It will be different, and yes, the silence where laughter was anticipated hurts. The vacant spaces in driveways and on the streets are hard to look at. Empty tables, unused paper plates (or fancy china), and eggs left to be found remind us of what isn’t. My dear Mimi reminded us though that what isn’t can’t change what is. I’m thankful for a grandmother who won’t let us forget to remember what’s true.

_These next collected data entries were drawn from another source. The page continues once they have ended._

(* ===== verification/Types.v ===== *)
(** * Protocol data types (crate axiom-types)

    Identifiers and keys ([crypto.rs]) are fixed-size byte arrays, kept as
    [list Z] with [array_ok n] as their type invariant.  This file models the
    hybrid logical clock ([clock.rs]), trust levels ([trust.rs]), frames
    ([frame.rs]), payload descriptors ([payload.rs]) and the wire codes of the
    protocol's enumerations, with the laws the codec and the transports use. *)

From stdpp Require Import base numbers list gmap.
From S2P Require Import Prelude.

(** ** Constants (lib.rs) *)

Definition PROTOCOL_VERSION : Z := 1.
Definition MAGIC : Z := 2.
Definition MAX_PAYLOAD_SIZE : Z := 16777215.
Definition FIXED_HEADER_SIZE : Z := 58.
Definition SIGNATURE_SIZE : Z := 64.
Definition SESSION_TOKEN_SIZE : Z := 16.
Definition INTENT_HASH_SIZE : Z := 16.
Definition NODE_ID_SIZE : Z := 32.
Definition TRACE_ID_SIZE : Z := 8.
Definition CLOCK_SIZE : Z := 7.
Definition ROUTING_EXT_SIZE : Z := NODE_ID_SIZE + 1.

(** ** Identifiers (crypto.rs) *)

Definition NodeId := list Z.
Definition Signature := list Z.
Definition IntentHash := list Z.
Definition SessionToken := list Z.
Definition TraceId := list Z.

Definition NodeId_zero : NodeId := replicate 32 0.
Definition NodeId_is_zero (n : NodeId) : bool := forallb (Z.eqb 0) n.
Definition Signature_zero : Signature := replicate 64 0.
Definition IntentHash_zero : IntentHash := replicate 16 0.
Definition IntentHash_is_zero (n : IntentHash) : bool := forallb (Z.eqb 0) n.
Definition SessionToken_zero : SessionToken := replicate 16 0.
Definition TraceId_zero : TraceId := replicate 8 0.
Definition TraceId_from_u64 (v : Z) : TraceId := to_be 8 v.
Definition TraceId_as_u64 (t : TraceId) : Z := from_be t.

(** ** Hybrid logical clock (clock.rs) *)

Record HybridClock := mkClock { physical : Z; logical : Z }.

#[export] Instance HybridClock_eq_dec : EqDecision HybridClock.
Proof. solve_decision. Defined.
#[export] Instance HybridClock_countable : Countable HybridClock.
Proof.
  refine (inj_countable' (λ c, (physical c, logical c)) (λ p, mkClock p.1 p.2) _).
  by intros [].
Defined.

Definition HybridClock_zero : HybridClock := mkClock 0 0.

Definition clock_ok (c : HybridClock) : Prop :=
  0 ≤ physical c < 2 ^ 64 ∧ 0 ≤ logical c < 2 ^ 16.

Definition HybridClock_tick (c : HybridClock) : HybridClock :=
  mkClock (physical c) (u16_saturating_add (logical c) 1).

Definition HybridClock_update (c received : HybridClock) : HybridClock :=
  match physical c ?= physical received with
  | Lt => mkClock (physical received) (u16_saturating_add (logical received) 1)
  | Eq => mkClock (physical c)
            (u16_saturating_add (Z.max (logical c) (logical received)) 1)
  | Gt => mkClock (physical c) (u16_saturating_add (logical c) 1)
  end.

Definition happens_before (c other : HybridClock) : bool :=
  (physical c <? physical other)
  || ((physical c =? physical other) && (logical c <? logical other)).

Definition concurrent_with (c other : HybridClock) : bool :=
  negb (happens_before c other) && negb (happens_before other c).

Definition HybridClock_cmp (c other : HybridClock) : comparison :=
  match physical c ?= physical other with
  | Eq => logical c ?= logical other
  | o => o
  end.

Definition HybridClock_to_bytes (c : HybridClock) : list Z :=
  drop 3 (to_be 8 (physical c)) ++ to_be 2 (logical c).

Definition HybridClock_from_bytes (b : list Z) : HybridClock :=
  mkClock (from_be (replicate 3 0 ++ take 5 b)) (from_be (drop 5 b)).

Definition MAX_PHYSICAL : Z := Z.shiftl 1 40 - 1.

(** ** Trust levels (trust.rs) *)

Inductive TrustLevel := Full | Sig | Compress | Raw.
#[export] Instance TrustLevel_eq_dec : EqDecision TrustLevel.
Proof. solve_decision. Defined.

Definition TrustLevel_from_u8 (v : Z) : TrustLevel :=
  match Z.land v 3 with 0 => Full | 1 => Sig | 2 => Compress | _ => Raw end.

Definition TrustLevel_to_u8 (t : TrustLevel) : Z :=
  match t with Full => 0 | Sig => 1 | Compress => 2 | Raw => 3 end.

Definition auth_overhead (t : TrustLevel) : Z :=
  match t with Full | Sig => 64 | Compress => 16 | Raw => 0 end.

Definition requires_verification (t : TrustLevel) : bool :=
  match t with Raw => false | _ => true end.

Definition uses_signature (t : TrustLevel) : bool :=
  match t with Full | Sig => true | _ => false end.

Definition upgrade_from (t : TrustLevel) : option TrustLevel :=
  match t with
  | Full => None | Sig => Some Full | Compress => Some Sig | Raw => Some Compress
  end.

Inductive TrustAction :=
  | Challenge | Response | ProposeUpgrade | AcceptUpgrade | Reject | Downgrade
  | KeyRotate.

Definition TrustAction_from_u8 (v : Z) : option TrustAction :=
  match v with
  | 0 => Some Challenge | 1 => Some Response | 2 => Some ProposeUpgrade
  | 3 => Some AcceptUpgrade | 4 => Some Reject | 5 => Some Downgrade
  | 6 => Some KeyRotate | _ => None
  end.

Definition TrustAction_to_u8 (a : TrustAction) : Z :=
  match a with
  | Challenge => 0 | Response => 1 | ProposeUpgrade => 2 | AcceptUpgrade => 3
  | Reject => 4 | Downgrade => 5 | KeyRotate => 6
  end.

Inductive TrustRejectReason :=
  | InvalidSignatureReason | ChallengeFailed | UnsupportedLevel | Unauthorized
  | SessionExpired | RateLimitedReason | VersionMismatchReason | OtherReason.

Definition TrustRejectReason_from_u8 (v : Z) : TrustRejectReason :=
  match v with
  | 0 => InvalidSignatureReason | 1 => ChallengeFailed | 2 => UnsupportedLevel
  | 3 => Unauthorized | 4 => SessionExpired | 5 => RateLimitedReason
  | 6 => VersionMismatchReason | _ => OtherReason
  end.

Definition TrustRejectReason_to_u8 (r : TrustRejectReason) : Z :=
  match r with
  | InvalidSignatureReason => 0 | ChallengeFailed => 1 | UnsupportedLevel => 2
  | Unauthorized => 3 | SessionExpired => 4 | RateLimitedReason => 5
  | VersionMismatchReason => 6 | OtherReason => 255
  end.

(** ** Frame types, priorities and flags (frame.rs) *)

Inductive FrameType :=
  | FIntent | FFulfill | FStream | FSync | FTrust | FRoute | FCompress | FBridge
  | FAnnounce | FFlow | FError | FFragment | FPing | FPong | FAck | FNack | FJoin
  | FLeave | FReserved (v : Z).
#[export] Instance FrameType_eq_dec : EqDecision FrameType.
Proof. solve_decision. Defined.

Definition FrameType_from_u8 (value : Z) : FrameType :=
  match value with
  | 0 => FIntent | 1 => FFulfill | 2 => FStream | 3 => FSync | 4 => FTrust
  | 5 => FRoute | 6 => FCompress | 7 => FBridge | 8 => FAnnounce | 9 => FFlow
  | 10 => FError | 11 => FFragment | 12 => FPing | 13 => FPong | 14 => FAck
  | 15 => FNack | 16 => FJoin | 17 => FLeave | v => FReserved v
  end.

Definition FrameType_to_u8 (t : FrameType) : Z :=
  match t with
  | FIntent => 0 | FFulfill => 1 | FStream => 2 | FSync => 3 | FTrust => 4
  | FRoute => 5 | FCompress => 6 | FBridge => 7 | FAnnounce => 8 | FFlow => 9
  | FError => 10 | FFragment => 11 | FPing => 12 | FPong => 13 | FAck => 14
  | FNack => 15 | FJoin => 16 | FLeave => 17 | FReserved v => v
  end.

Definition requires_intent_hash (t : FrameType) : bool :=
  match t with FIntent | FFulfill | FStream | FFlow => true | _ => false end.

And that’s what I wanted to share tonight.

His is risen. Whether we are with our families or not. Whether we have houses filled for Easter dinner or not. Whether we can be at church and sing with our brothers and sisters or not. Whether this Resurrection Sunday is filled with age old traditions that feel like home or not.

It will be different. Nothing stays the same. Except Jesus.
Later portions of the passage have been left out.